■ YOUR INSTRUCTIONS ■
Transcribe the stretch of entries below from the line with "rewrite (bool_decide_eq_true_2 (Some r" through the line with "split; [| split].", exactly and with both ends included; leave out all other lines.

■ EXERCISE MATERIALS ■

(** [parseInt(String(n))] is [n]. *)
Lemma parseInt_to_decimal (n : N) : parseInt (to_decimal n) = Some (Z.of_N n).
Proof.
  pose proof (to_decimal_digits n) as Hd.
  pose proof (to_decimal_nonempty n) as Hne.
  pose proof (parse_to_decimal n) as Hp.
  destruct (to_decimal n) as [|c s]; [done |].
  apply Forall_cons in Hd as [Hc Hs].
  unfold parseInt. cbn [drop_while].
  rewrite (is_digit_not_white_space c Hc).
  assert (H45 : (c =? 45) = false) by (apply N.eqb_neq; unfold is_digit in Hc; lia).
  assert (H43 : (c =? 43) = false) by (apply N.eqb_neq; unfold is_digit in Hc; lia).
  rewrite H45, H43.
  assert (Hr : parse_radix (c :: s) = parse_unsigned 10 (c :: s)).
  { unfold parse_radix. destruct s as [|c1 s]; [done |].
    apply Forall_cons in Hs as [Hc1 _].
    assert (H120 : (c1 =? 120) = false)
      by (apply N.eqb_neq; unfold is_digit in Hc1; lia).
    assert (H88 : (c1 =? 88) = false)
      by (apply N.eqb_neq; unfold is_digit in Hc1; lia).
    by rewrite H120, H88, andb_false_r. }
  rewrite Hr. unfold parse_unsigned.
  destruct (is_Some_dec (digit_val 10 c)) as [_ | Hn].
  - by rewrite Hp.
  - exfalso. by apply Hn, digit_val_is_digit.
Qed.

Lemma to_decimal_latin1 (n : N) : latin1 (to_decimal n).
Proof.
  eapply Forall_impl; [apply to_decimal_digits |].
  intros c [_ Hc]. simpl. lia.
Qed.

Lemma to_decimal_no_colon (n : N) : colon ∉ to_decimal n.
Proof.
  intros Hin. pose proof (to_decimal_digits n) as Hd.
  rewrite Forall_forall in Hd. apply Hd in Hin. unfold is_digit, colon in Hin. lia.
Qed.

(** What a token of [generateAccessToken] decodes to. *)
Lemma generate_decodes (u r : jsstring) (issued : N) :
  latin1 u -> latin1 r ->
  exists token,
    generateAccessToken u r issued = Some token /\
    atob token = Some (u ++ [colon] ++ r ++ [colon] ++ to_decimal issued).
Proof.
  intros Hu Hr. apply atob_btoa. unfold latin1 in *.
  repeat (apply Forall_app; split); try done.
  - by repeat constructor.
  - by repeat constructor.
  - apply to_decimal_latin1.
Qed.

Lemma split_token (u r : jsstring) (issued : N) :
  colon ∉ u -> colon ∉ r ->
  split colon (u ++ [colon] ++ r ++ [colon] ++ to_decimal issued)
  = [u; r; to_decimal issued].
Proof.
  intros Hu Hr. simpl.
  rewrite (split_app colon u) by done.
  rewrite (split_app colon r) by done.
  by rewrite (split_no_sep colon _ (to_decimal_no_colon issued)).
Qed.

(** C3 (as amended).  For every subject [u] and resource [r] that [btoa]
    accepts (code units up to [0xFF]) and that hold no [':'],
    [generateAccessToken u r] at time [issued] returns a token that
    [validateAccessToken] accepts for [u] and [r] at every time before
    [issued + SESSION_TIMEOUT] (the generation time included), rejects from
    that time on, and rejects at all times for every other resource. *)
Theorem access_token_roundtrip (u r : jsstring) (issued : N) :
  latin1 u -> latin1 r -> colon ∉ u -> colon ∉ r ->
  exists token,
    generateAccessToken u r issued = Some token /\
    (forall now, now < issued + SESSION_TIMEOUT ->
       validateAccessToken token u r now = true) /\
    (forall now, issued + SESSION_TIMEOUT <= now ->
       validateAccessToken token u r now = false) /\
    (forall now r', r' <> r -> validateAccessToken token u r' now = false).
Proof.
  intros Lu Lr Cu Cr.
  destruct (generate_decodes u r issued Lu Lr) as (token & Hgen & Hdec).
  exists token. split; [done |].
  assert (Hval : forall now r',
            validateAccessToken token u r' now
            = if bool_decide (r = r')
              then (Z.of_N now - Z.of_N issued <? Z.of_N SESSION_TIMEOUT)%Z
              else false).
  { intros now r'. unfold validateAccessToken.
    rewrite Hdec, (split_token u r issued Cu Cr). cbn [lookup list_lookup].
    rewrite (bool_decide_eq_true_2 (Some u = Some u)) by done.
    destruct (decide (r = r')) as [<- | Hne].
    - rewrite (bool_decide_eq_true_2 (r = r)) by done.
      rewrite (bool_decide_eq_true_2 (Some r = Some r)) by done.
      cbn [negb orb].
      change (parseInt_elem (Some (to_decimal issued)))
        with (parseInt (to_decimal issued)).
      by rewrite parseInt_to_decimal.
    - rewrite (bool_decide_eq_false_2 (r = r')) by done.
      rewrite (bool_decide_eq_false_2 (Some r = Some r')) by congruence.
      done. }
  split; [| split].
  - intros now Hnow. rewrite Hval, bool_decide_eq_true_2 by done.
    apply Z.ltb_lt. lia.
  - intros now Hnow. rewrite Hval, bool_decide_eq_true_2 by done.
    apply Z.ltb_ge. lia.
  - intros now r' Hne. rewrite Hval. by rewrite bool_decide_eq_false_2.
Qed.

Lemma access_token_roundtrip_witness :
  (fun token =>
     validateAccessToken token (str "uid42") (str "article-7") 1700000000000)
  <$> generateAccessToken (str "uid42") (str "article-7") 1700000000000
  = Some true.
Proof.
  destruct (access_token_roundtrip (str "uid42") (str "article-7") 1700000000000)
    as (token & Hgen & Hfresh & _).
  - unfold latin1. apply (bool_decide_unpack _); by vm_compute.
  - unfold latin1. apply (bool_decide_unpack _); by vm_compute.
  - apply (bool_decide_unpack _); by vm_compute.
  - apply (bool_decide_unpack _); by vm_compute.
  - rewrite Hgen. cbn [fmap option_fmap option_map]. f_equal.
    apply Hfresh. by vm_compute.
Defined.

(** C3 as stated fails outside these strings.  For a subject that holds a
    [':'] the token generated for it is rejected for the very subject and
    resource, at the generation time; for a resource that holds a [':'] the
    token can pass for another resource; and a code unit above [0xFF] makes
    [generateAccessToken] throw. *)
Lemma access_token_counterexample :
  (fun token =>
     validateAccessToken token (str "a:b") (str "x") 1700000000000)
  <$> generateAccessToken (str "a:b") (str "x") 1700000000000
  = Some false /\
  (fun token => validateAccessToken token (str "u") (str "x") 1700000000000)
  <$> generateAccessToken (str "u") (str "x:9999999999999") 1700000000000
  = Some true /\
  generateAccessToken [1605; 1602] (str "x") 1700000000000 = None.
Proof. split; [| split]; vm_compute; reflexivity. Qed.

End TokenProofs.


(** ** The rate limiter *)

Module RateLimitProofs.

Import SecurityUtils.

Implicit Types (m : gmap jsstring attempts) (i : jsstring) (a : attempts).

Lemma ceil_div_bounds (x b : N) :
  0 < b -> x <= ceil_div x b * b /\ ceil_div x b * b < x + b.
Proof.
  intros Hb. unfold ceil_div.
  pose proof (N.div_mod (x + (b - 1)) b ltac:(lia)) as Hdm.
  pose proof (N.mod_lt (x + (b - 1)) b ltac:(lia)) as Hlt.
  rewrite (N.mul_comm _ b).
  remember ((x + (b - 1)) / b) as q. remember ((x + (b - 1)) mod b) as r.
  split; lia.
Qed.

Lemma lockout_seconds : ceil_div LOCKOUT_DURATION 1000 = 900.
Proof. reflexivity. Qed.

(** The four ways through [checkRateLimit], by the record it finds. *)

Lemma check_fresh i now m :
  m !! i = None ->
  checkRateLimit i now m
  = (RateResult true None, <[i := Attempts 1 now None]> m).
Proof. intros H. unfold checkRateLimit. by rewrite H. Qed.

Lemma check_locked i now m a l :
  m !! i = Some a -> lockedUntil a = Some l -> now < l ->
  checkRateLimit i now m
  = (RateResult false (Some (ceil_div (l - now) 1000)), m).
Proof.
  intros Hm Hl Hlt. unfold checkRateLimit. rewrite Hm, Hl. simpl.
  assert (Hnz : (l =? 0) = false) by (apply N.eqb_neq; lia).
  assert (Hb : (now <? l) = true) by (apply N.ltb_lt; lia).
  by rewrite Hnz, Hb.
Qed.

Lemma check_lock_passed i now m a l :
  m !! i = Some a -> lockedUntil a = Some l -> l <> 0 -> l <= now ->
  checkRateLimit i now m
  = (RateResult true None, <[i := Attempts 1 now None]> m).
Proof.
  intros Hm Hl Hnz Hle. unfold checkRateLimit. rewrite Hm, Hl. simpl.
  assert (Hz : (l =? 0) = false) by (by apply N.eqb_neq).
  assert (Hb : (now <? l) = false) by (apply N.ltb_ge; lia).
  assert (Hc : (l <=? now) = true) by (apply N.leb_le; lia).
  by rewrite Hz, Hb, Hc.
Qed.

Lemma check_unlocked i now m a :
  m !! i = Some a -> truthy (lockedUntil a) = false ->
  checkRateLimit i now m
  = if MAX_LOGIN_ATTEMPTS <=? count a
    then (RateResult false (Some 900),
          <[i := Attempts (count a) (lastAttempt a)
                   (Some (now + LOCKOUT_DURATION))]> m)
    else (RateResult true None, <[i := Attempts (count a + 1) now None]> m).
Proof. intros Hm Ht. unfold checkRateLimit. rewrite Hm, Ht. reflexivity. Qed.

(** What a call leaves under the identifier it was made for. *)
Lemma check_post i now m a' :
  snd (checkRateLimit i now m) !! i = Some a' ->
  (forall l, lockedUntil a' = Some l -> now < l) /\
  ((forall a, m !! i = Some a -> 1 <= count a <= MAX_LOGIN_ATTEMPTS) ->
   1 <= count a' <= MAX_LOGIN_ATTEMPTS).
Proof.
  unfold checkRateLimit.
  destruct (m !! i) as [a|] eqn:Hm; simpl.
  - destruct (truthy (lockedUntil a) && (now <? value_of (lockedUntil a)))
      eqn:H1; simpl.
    + rewrite Hm. intros [= <-]. split.
      * intros l Hl. rewrite Hl in H1. simpl in H1.
        apply andb_true_iff in H1 as [_ H1]. by apply N.ltb_lt in H1.
      * intros Hinv. by apply Hinv.
    + destruct (truthy (lockedUntil a) && (value_of (lockedUntil a) <=? now));
        simpl.
      * rewrite lookup_insert_eq. intros [= <-]. simpl.
        split; [discriminate | unfold MAX_LOGIN_ATTEMPTS; lia].
      * destruct (MAX_LOGIN_ATTEMPTS <=? count a) eqn:H3; simpl;
          rewrite lookup_insert_eq; intros [= <-]; simpl.
        -- split.
           ++ intros l [= <-]. unfold LOCKOUT_DURATION. lia.
           ++ intros Hinv. by apply Hinv.
        -- apply N.leb_gt in H3. split; [discriminate |].
           intros Hinv. specialize (Hinv a eq_refl).
           unfold MAX_LOGIN_ATTEMPTS in *. lia.
  - rewrite lookup_insert_eq. intros [= <-]. simpl.
    split; [discriminate | unfold MAX_LOGIN_ATTEMPTS; lia].
Qed.

(** A call changes no other identifier's record. *)
Lemma check_other i j now m :
  i <> j -> snd (checkRateLimit i now m) !! j = m !! j.
Proof.
  intros Hne. unfold checkRateLimit.
  destruct (m !! i) as [a|]; simpl.
  - repeat (match goal with |- context [if ?b then _ else _] => destruct b end;
            simpl); try done; by rewrite lookup_insert_ne.
  - by rewrite lookup_insert_ne.
Qed.

(** The record after [k] calls on a fresh identifier, [1 <= k <= 5]. *)
Lemma check_many_counts i (times : list N) t m :
  m !! i = None -> (length times < 5)%nat ->
  check_many i (t :: times) m !! i
  = Some (Attempts (N.of_nat (S (length times))) (List.last times t) None).
Proof.
  intros Hm. revert t. induction times as [|u times IH] using rev_ind; intros t Hlen.
  - unfold check_many. simpl. rewrite (check_fresh _ _ _ Hm). simpl.
    by rewrite lookup_insert_eq.
  - rewrite length_app in Hlen. simpl in Hlen.
    unfold check_many in *. rewrite app_comm_cons, foldl_app. simpl.
    specialize (IH t ltac:(lia)).
    rewrite (check_unlocked _ _ _ _ IH eq_refl). simpl.
    assert (Hc : (MAX_LOGIN_ATTEMPTS <=? N.of_nat (S (length times))) = false)
      by (apply N.leb_gt; unfold MAX_LOGIN_ATTEMPTS; lia).
    rewrite Hc. simpl. rewrite lookup_insert_eq.
    rewrite last_last, length_app. simpl.
    do 2 f_equal. f_equal. lia.
Qed.

(** Each of the first five calls on a fresh identifier is allowed. *)
Lemma check_many_allowed i (times : list N) t u m :
  m !! i = None -> (length times < 4)%nat ->
  fst (checkRateLimit i u (check_many i (t :: times) m)) = RateResult true None.
Proof.
  intros Hm Hlen.
  pose proof (check_many_counts i times t m Hm ltac:(lia)) as Hrec.
  rewrite (check_unlocked _ _ _ _ Hrec eq_refl). simpl.
  assert (Hc : (MAX_LOGIN_ATTEMPTS <=? N.of_nat (S (length times))) = false)
    by (apply N.leb_gt; unfold MAX_LOGIN_ATTEMPTS; lia).
  by rewrite Hc.
Qed.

■ WORKED SOLUTION ■
      rewrite (bool_decide_eq_true_2 (Some r = Some r)) by done.
      cbn [negb orb].
      change (parseInt_elem (Some (to_decimal issued)))
        with (parseInt (to_decimal issued)).
      by rewrite parseInt_to_decimal.
    - rewrite (bool_decide_eq_false_2 (r = r')) by done.
      rewrite (bool_decide_eq_false_2 (Some r = Some r')) by congruence.
      done. }
  split; [| split].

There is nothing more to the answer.